Esa capacidad no nace naturalmente ese día, ha existido durante mucho tiempo, simplemente está demasiado enterrada bajo una cubierta de seguridad. La gente tiende a juzgarse a sí misma por lo que ha hecho en el pasado, mientras que el verdadero límite de la vida humana radica en cosas que nunca se han atrevido a probar. El miedo es inherentemente un camuflaje extremadamente sofisticado. Rara vez dice directamente "vas a fracasar", sino que a menudo nos susurra palabras razonables como "para otro momento", "espera para prepararte más", o "hay alguien mejor que tú". Entonces, innumerables potenciales y sueños se posponen de un año para otro, se marginan no por falta de capacidad, sino por falta de un primer paso para romper el equilibrio.

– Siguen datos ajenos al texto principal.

(** The writes of [encodeInode] as a list of twelve pointers. *)
Lemma inode_layout di n :
  length (Direct di) = 12%nat -> (InodeLen <= n)%nat ->
  layout_ok n (extents (inode_puts di)) = true.
Proof.
  intros Hd Hn. apply (layout_ok_mono InodeLen); [|done].
  rewrite /inode_puts. destruct di as [? ? ? ? ? ? ? ? ? ? ? dir ? ? ? ? ?]. simpl in *.
  by destruct dir as [|? [|? [|? [|? [|? [|? [|? [|? [|? [|? [|? [|? [|? ?]]]]]]]]]]]]].
Qed.

Lemma length_encodeInode di buf :
  length (Direct di) = 12%nat -> (InodeLen <= length buf)%nat ->
  length (encodeInode di buf) = length buf.
Proof. intros Hd Hl. apply length_putAll. by apply inode_layout. Qed.

Lemma direct_put di i ptr :
  length (Direct di) = 12%nat -> Direct di !! i = Some ptr ->
  inode_puts di !! (11 + i)%nat = Some (put32 (40 + i * 4) ptr).
Proof.
  intros Hd Hi. rewrite /inode_puts lookup_app_r; [simpl; lia|].
  rewrite lookup_app_l; [rewrite /= length_imap; apply lookup_lt_Some in Hi; lia|].
  replace (11 + i - length _)%nat with i by (simpl; lia).
  by rewrite list_lookup_imap Hi.
Qed.

Lemma decode_direct di buf :
  layout_ok (length buf) (extents (inode_puts di)) = true ->
  length (Direct di) = 12%nat -> Forall is_u32 (Direct di) ->
  (fun i => LEUint32 (putAll (inode_puts di) buf) (40 + i * 4)) <$> seq 0 12 = Direct di.
Proof.
  intros H Hd Hf. apply list_eq. intros i. rewrite list_lookup_fmap.
  destruct (decide (i < 12)%nat) as [Hi|Hi].
  - rewrite lookup_seq_lt //=. destruct (lookup_lt_is_Some_2 (Direct di) i) as [p Hp]; [lia|].
    rewrite Hp. f_equal. rewrite (LEUint32_putAll _ _ _ _ _ H (direct_put _ _ _ Hd Hp)).
    rewrite ->Forall_lookup in Hf. apply u32_small. exact (Hf _ _ Hp).
  - rewrite lookup_seq_ge; [lia|]. simpl. by rewrite lookup_ge_None_2; [lia|].
Qed.

Lemma decode_encode_inode di buf :
  wf_inode di -> (InodeLen <= length buf)%nat -> decodeInode (encodeInode di buf) = di.
Proof.
  intros (H2 & H4 & Hd & Hf) Hl. pose proof (inode_layout di (length buf) Hd Hl) as H.
  rewrite /decodeInode /encodeInode decode_direct //.
  rewrite !Forall_cons in H2. rewrite !Forall_cons in H4. destruct_and!.
  assert (forall k p, [put32 88 (Indirect1 di); put32 92 (Indirect2 di); put32 96 (Indirect3 di);
       put32 104 (Generation di); put32 116 (SizeHi di)] !! k = Some p ->
       inode_puts di !! (23 + k)%nat = Some p) as Htail.
  { intros k p Hk. rewrite /inode_puts app_assoc lookup_app_r length_app length_imap Hd; [simpl; lia|].
    by replace (23 + k - _)%nat with k by (simpl; lia). }
  put_field H 0%nat. put_field H 1%nat. put_field H 2%nat. put_field H 3%nat.
  put_field H 4%nat. put_field H 5%nat. put_field H 6%nat. put_field H 7%nat.
  put_field H 8%nat. put_field H 9%nat. put_field H 10%nat.
  rewrite (LEUint32_putAll _ _ _ _ _ H (Htail 0%nat _ eq_refl)).
  rewrite (LEUint32_putAll _ _ _ _ _ H (Htail 1%nat _ eq_refl)).
  rewrite (LEUint32_putAll _ _ _ _ _ H (Htail 2%nat _ eq_refl)).
  rewrite (LEUint32_putAll _ _ _ _ _ H (Htail 3%nat _ eq_refl)).
  rewrite (LEUint32_putAll _ _ _ _ _ H (Htail 4%nat _ eq_refl)).
  rewrite !u16_small // !u32_small //. by destruct di.
Qed.

Lemma length_putInode di o blk :
  length (Direct di) = 12%nat -> (o + InodeLen <= length blk)%nat ->
  length (putInode di o blk) = length blk.
Proof.
  intros Hd Ho. apply length_splice. rewrite length_encodeInode ?length_slice //.
Qed.

Lemma slice_putInode di o blk :
  length (Direct di) = 12%nat -> (o + InodeLen <= length blk)%nat ->
  slice o InodeLen (putInode di o blk) = encodeInode di (slice o InodeLen blk).
Proof.
  intros Hd Ho. rewrite /putInode.
  assert (length (encodeInode di (slice o InodeLen blk)) = InodeLen) as E.
  { rewrite length_encodeInode ?length_slice //. }
  rewrite -{1}E. apply slice_splice_same. by rewrite E.
Qed.

Lemma slice_putInode_disj di o o' blk :
  length (Direct di) = 12%nat -> (o + InodeLen <= length blk)%nat ->
  (o' + InodeLen <= o \/ o + InodeLen <= o')%nat ->
  slice o' InodeLen (putInode di o blk) = slice o' InodeLen blk.
Proof.
  intros Hd Ho Hdis. rewrite /putInode.
  assert (length (encodeInode di (slice o InodeLen blk)) = InodeLen) as E.
  { rewrite length_encodeInode ?length_slice //. }
  apply slice_splice_disj; rewrite E //.
Qed.

(** The device holds the whole inode table. *)
Definition has_table (d : BlockDevice) : Prop :=
  InodeTableStart + InodeTableBlocks <= BlockCount d.

(** The inode stored for a number. *)
Definition inode_at (d : BlockDevice) (num : Z) : DiskInode :=
  let '(a, o) := InodeNumToBlock num in decodeInode (slice o InodeLen (peek d a)).

Lemma valid_inum_guard num :
  valid_inum num -> (num =? 0) || (InodeCount <? num) = false.
Proof.
  intros [H1 H2]. apply orb_false_iff. split; [apply Z.eqb_neq; lia|by apply Z.ltb_ge].
Qed.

En realidad, el fracaso no es lo más lamentable del mundo. Lo más lamentable es la sensación de mirar hacia atrás muchos años después, cuando el cabello se ha vuelto gris, todavía nos preguntamos aturdidos: "¿Qué pasaría si lo intentara ese día?". La persona que fracasa al menos tiene una respuesta clara, mientras que la persona que no se atreve a empezar siempre tiene que llevar un signo de interrogación flotando toda la vida. La vida no tiene recompensa para las ideas que permanecen en la cabeza, solo abre oportunidades para aquellos que aceptan comprometerse y actuar.

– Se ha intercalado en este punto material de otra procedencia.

(** A call to the shared device. *)
Definition onDev {A} (m : M BlockDevice A) : M Allocator A := zoom a_dev with_dev m.

(** [if a.metrics != nil { a.metrics.c.Add(n) }] *)
Definition count (c : counter) (n : Z) : M Allocator unit :=
  modify (fun a => with_metrics (Add c n <$> a_metrics a) a).

(** [if a.emit != nil { a.emit(ty, fields) }] *)
Definition emitEvent (ty : string) (fields : list (string * Z)) : M Allocator unit :=
  modify (fun a => with_emit (cons (ty, fields) <$> a_emit a) a).

Definition AllocBlock : M Allocator Z :=
  '(idx, ok) ← gets (fun a => FindNext (a_blockBM a) DataStart);
  failIf (negb ok) ErrNoSpace ;;
  modify (with_blockBM (fun bm => SetBit bm idx)) ;;
  modify (with_sb (fun sb => if 0 <? FreeBlocks sb then addFreeBlocks (- 1) sb else sb)) ;;
  bm ← gets a_blockBM;
  onErr (onDev (WriteBlockBitmap bm)) (fun err =>
    modify (with_blockBM (fun bm => Clear bm idx)) ;;
    modify (with_sb (addFreeBlocks 1)) ;;
    throw (Wrapf "alloc: write block bitmap: %w" [] err)) ;;
  wrapErr "alloc: zero block %d: %w" [idx] (onDev (WriteBlock idx zeroBlock)) ;;
  count BlocksAllocated 1 ;;
  emitEvent "block_alloc" [("blockAddr"%string, idx)] ;;
  mret idx.

Definition FreeBlock (addr : Z) : M Allocator unit :=
  failIf ((addr <? DataStart) || (TotalBlocks <=? addr))
    (Errorf "alloc: free invalid block %d" [addr]) ;;
  set ← gets (fun a => IsSet (a_blockBM a) addr);
  if negb set then mret tt
  else
    modify (with_blockBM (fun bm => Clear bm addr)) ;;
    modify (with_sb (addFreeBlocks 1)) ;;
    bm ← gets a_blockBM;
    onDev (WriteBlockBitmap bm) ;;
    count BlocksFreed 1 ;;
    emitEvent "block_free" [("blockAddr"%string, addr)].

Definition AllocInode : M Allocator Z :=
  '(idx, ok) ← gets (fun a => FindNext (a_inodeBM a) 0);
  failIf (negb ok) ErrNoSpace ;;
  modify (with_inodeBM (fun bm => SetBit bm idx)) ;;
  modify (with_sb (fun sb => if 0 <? FreeInodes sb then addFreeInodes (- 1) sb else sb)) ;;
  bm ← gets a_inodeBM;
  onErr (onDev (WriteInodeBitmap bm)) (fun err =>
    modify (with_inodeBM (fun bm => Clear bm idx)) ;;
    modify (with_sb (addFreeInodes 1)) ;;
    throw (Wrapf "alloc: write inode bitmap: %w" [] err)) ;;
  count InodesAllocated 1 ;;
  emitEvent "inode_alloc" [("inodeNum"%string, idx + 1)] ;;
  mret (u32 (idx + 1)).

Definition FreeInode (inum : Z) : M Allocator unit :=
  failIf ((inum =? 0) || (InodeCount <? inum)) (Errorf "alloc: free invalid inode %d" [inum]) ;;
  let idx := inum - 1 in
  set ← gets (fun a => IsSet (a_inodeBM a) idx);
  if negb set then mret tt
  else
    modify (with_inodeBM (fun bm => Clear bm idx)) ;;
    modify (with_sb (addFreeInodes 1)) ;;
    bm ← gets a_inodeBM;
    wrapErr "alloc: write inode bitmap: %w" [] (onDev (WriteInodeBitmap bm)) ;;
    count InodesFreed 1 ;;
    emitEvent "inode_free" [("inodeNum"%string, inum)] ;;
    onDev (WriteInode inum emptyInode).

(** [decodePointers]: four bytes put together by shifts, 1024 times. *)
Definition decodePointer (blk : block) (i : nat) : Z :=
  let at_ k := b2z (blk !!! (i * 4 + k)%nat) in
  Z.lor (Z.lor (Z.lor (at_ 0%nat) (Z.shiftl (at_ 1%nat) 8)) (Z.shiftl (at_ 2%nat) 16))
    (Z.shiftl (at_ 3%nat) 24).
Definition decodePointers (blk : block) : list Z :=
  decodePointer blk <$> seq 0 (Z.to_nat PointersPerBlock).

Definition encodePointer (buf : list byte) (offset : nat) (val : Z) : list byte :=
  <[(offset + 3)%nat := z2b (Z.shiftr val 24)]>
    (<[(offset + 2)%nat := z2b (Z.shiftr val 16)]>
      (<[(offset + 1)%nat := z2b (Z.shiftr val 8)]> (<[offset := z2b val]> buf))).

(** The shape of [freeIndirect1], [2] and [3]: read the pointers, free what
    each points to, free the block itself. *)
Definition freePointers (free : Z -> M Allocator unit) (blockAddr : Z) : M Allocator unit :=
  blk ← onDev (ReadBlock blockAddr);
  let ptrs := decodePointers blk in
  forEach (fun ptr => whenM (negb (ptr =? 0)) (free ptr)) ptrs ;;
  FreeBlock blockAddr.

Definition freeIndirect1 : Z -> M Allocator unit := freePointers FreeBlock.
Definition freeIndirect2 : Z -> M Allocator unit := freePointers freeIndirect1.
Definition freeIndirect3 : Z -> M Allocator unit := freePointers freeIndirect2.

Definition FreeInodeBlocks (di : DiskInode) : M Allocator unit :=
  forEach (fun addr => whenM (negb (addr =? 0)) (FreeBlock addr)) (Direct di) ;;
  whenM (negb (Indirect1 di =? 0)) (freeIndirect1 (Indirect1 di)) ;;
  whenM (negb (Indirect2 di =? 0)) (freeIndirect2 (Indirect2 di)) ;;
  whenM (negb (Indirect3 di =? 0)) (freeIndirect3 (Indirect3 di)).

(** ** The allocator's invariant: the counters of the superblock are the
    numbers of clear bits, and the bitmaps fit their blocks. *)

Definition bm_ok (n : Z) (bm : Bitmap) : Prop :=
  wf_bitmap bm /\ size bm = n /\ (length (bits bm) <= BlockLen)%nat.

Record alloc_inv (a : Allocator) : Prop := {
  ai_block : bm_ok TotalBlocks (a_blockBM a);
  ai_inode : bm_ok InodeCount (a_inodeBM a);
  ai_freeBlocks : FreeBlocks (a_sb a) = freeCount (a_blockBM a);
  ai_freeInodes : FreeInodes (a_sb a) = freeCount (a_inodeBM a);
}.

(** The bitmaps on disk are those in memory. *)
Record alloc_synced (a : Allocator) : Prop := {
  as_block : peek (a_dev a) BlockBitmapAddr = bitmapBlock (a_blockBM a);
  as_inode : peek (a_dev a) InodeBitmapAddr = bitmapBlock (a_inodeBM a);
}.

(** A block nobody may write to when it allocates: metadata other than the
    bitmaps, and blocks in use. *)
Definition in_use (a : Allocator) (addr : Z) : Prop :=
  addr <> BlockBitmapAddr /\ addr <> InodeBitmapAddr /\
  (addr < DataStart \/ IsSet (a_blockBM a) addr = true).

(** What an allocation may do, whether it succeeds or not: keep the blocks in
    use, keep the file of the device, and only add blocks in use. *)
Record alloc_grows (a a' : Allocator) : Prop := {
  ag_evol : dev_evol (a_dev a) (a_dev a');
  ag_file : dev_file (a_dev a') = dev_file (a_dev a);
  ag_frame : forall x, 0 <= x -> in_use a x -> peek (a_dev a') x = peek (a_dev a) x;
  ag_mono : forall x, 0 <= x -> IsSet (a_blockBM a) x = true -> IsSet (a_blockBM a') x = true;
}.

(** ** Lemmas on bitmaps with a count *)

Lemma bm_ok_SetBit n bm i : bm_ok n bm -> bm_ok n (SetBit bm i).
Proof.
  intros (H1 & H2 & H3). split_and!; [by apply wf_SetBit|by rewrite size_SetBit|].
  by rewrite length_SetBit.
Qed.

Lemma bm_ok_Clear n bm i : bm_ok n bm -> bm_ok n (Clear bm i).
Proof.
  intros (H1 & H2 & H3). split_and!; [by apply wf_Clear|by rewrite size_Clear|].
  by rewrite length_Clear.
Qed.

Lemma freeCount_range bm : 0 <= size bm -> 0 <= freeCount bm <= size bm.
Proof.
  intros Hs. rewrite /freeCount.
  pose proof (length_filter (fun n => IsSet bm n = false) (seqZ 0 (size bm))) as H.
  rewrite length_seqZ in H. lia.
Qed.

Lemma freeCount_pos bm n : 0 <= n < size bm -> IsSet bm n = false -> 0 < freeCount bm.
Proof.
  intros Hn Hc. rewrite /freeCount.
  assert (n ∈ filter (fun n => IsSet bm n = false) (seqZ 0 (size bm))) as H.
  { apply list_elem_of_filter. split; [done|]. apply elem_of_seqZ. lia. }
  destruct (filter _ _); [by apply not_elem_of_nil in H|]. simpl. lia.
Qed.

Lemma FindNext_true bm start i :
  wf_bitmap bm -> 0 <= start -> FindNext bm start = (i, true) ->
  start <= i < size bm /\ IsSet bm i = false.
Proof.
  intros Hwf Hs E. pose proof (FindNext_first_clear bm start Hwf Hs) as H.
  rewrite E in H. by destruct H as (? & ? & _).
Qed.

Lemma FindNext_false bm start i :
  wf_bitmap bm -> 0 <= start -> FindNext bm start = (i, false) ->
  forall j, start <= j < size bm -> IsSet bm j = true.
Proof.
  intros Hwf Hs E. pose proof (FindNext_first_clear bm start Hwf Hs) as H.
  rewrite E in H. by destruct H as (_ & H).
Qed.

(** ** The steps of the operations *)

(** The bit and the counter of a block that is taken, or given back. *)
Definition took (idx : Z) (a : Allocator) : Allocator :=
  with_sb (fun sb => if 0 <? FreeBlocks sb then addFreeBlocks (- 1) sb else sb)
    (with_blockBM (fun bm => SetBit bm idx) a).
Definition gave (idx : Z) (a : Allocator) : Allocator :=
  with_sb (addFreeBlocks 1) (with_blockBM (fun bm => Clear bm idx) a).
Definition tookI (idx : Z) (a : Allocator) : Allocator :=
  with_sb (fun sb => if 0 <? FreeInodes sb then addFreeInodes (- 1) sb else sb)
    (with_inodeBM (fun bm => SetBit bm idx) a).
Definition gaveI (idx : Z) (a : Allocator) : Allocator :=
  with_sb (addFreeInodes 1) (with_inodeBM (fun bm => Clear bm idx) a).

(** The counter and the event at the end of an operation. *)
Definition noted (c : counter) (ty f : string) (x : Z) (a : Allocator) : Allocator :=
  with_emit (cons (ty, [(f, x)]) <$> a_emit a) (with_metrics (Add c 1 <$> a_metrics a) a).

Lemma run_noted {A} c ty f x (k : M Allocator A) a :
  (count c 1 ;; emitEvent ty [(f, x)] ;; k) a = k (noted c ty f x a).
Proof. done. Qed.

Lemma took_inv idx a :
  alloc_inv a -> 0 <= idx < TotalBlocks -> IsSet (a_blockBM a) idx = false ->
  alloc_inv (took idx a).
Proof.
  intros [Hb Hi Hf Hg] Hr Hc. pose proof Hb as (Hwf & Hs & _).
  pose proof (freeCount_pos (a_blockBM a) idx ltac:(lia) Hc) as Hp.
  pose proof (freeCount_range (a_blockBM a)) as Hq.
  pose proof (freeCount_range (a_inodeBM a)) as Hq2. destruct Hi as (?&?&?).
  assert ((0 <? FreeBlocks (a_sb a)) = true) as Hpos by (apply Z.ltb_lt; lia).
  split; [by apply bm_ok_SetBit|done| |]; rewrite /took /= Hpos /=.
  - rewrite freeCount_SetBit //; [lia|]. rewrite u32_small; unfold TotalBlocks, InodeCount in *; lia.
  - rewrite u32_small; unfold TotalBlocks, InodeCount in *; lia.
Qed.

Por supuesto, no todas las pruebas conducen al éxito. Habrá momentos en que tropiecéis, habrá puertas que se abran y luego se cierren justo delante de vosotros. Pero una semilla que no germina todavía hace que la tierra sea más fértil en silencio, un viaje que no llega a la meta todavía nos da más experiencias en la vida, y un fracaso todavía nos ayuda a entendernos más profundamente que ayer. Nunca sabrás lo fuerte que eres y hasta dónde puedes llegar si sigues estando quieto en la línea de salida para medir los riesgos. La distancia entre una vida tranquila, tenue y un viaje memorable y orgulloso no radica en el talento o la suerte. Solo comienza en el momento en que dejas de mirar, sino que valientemente pones la mano en el pomo de la puerta para abrir tu propio mundo.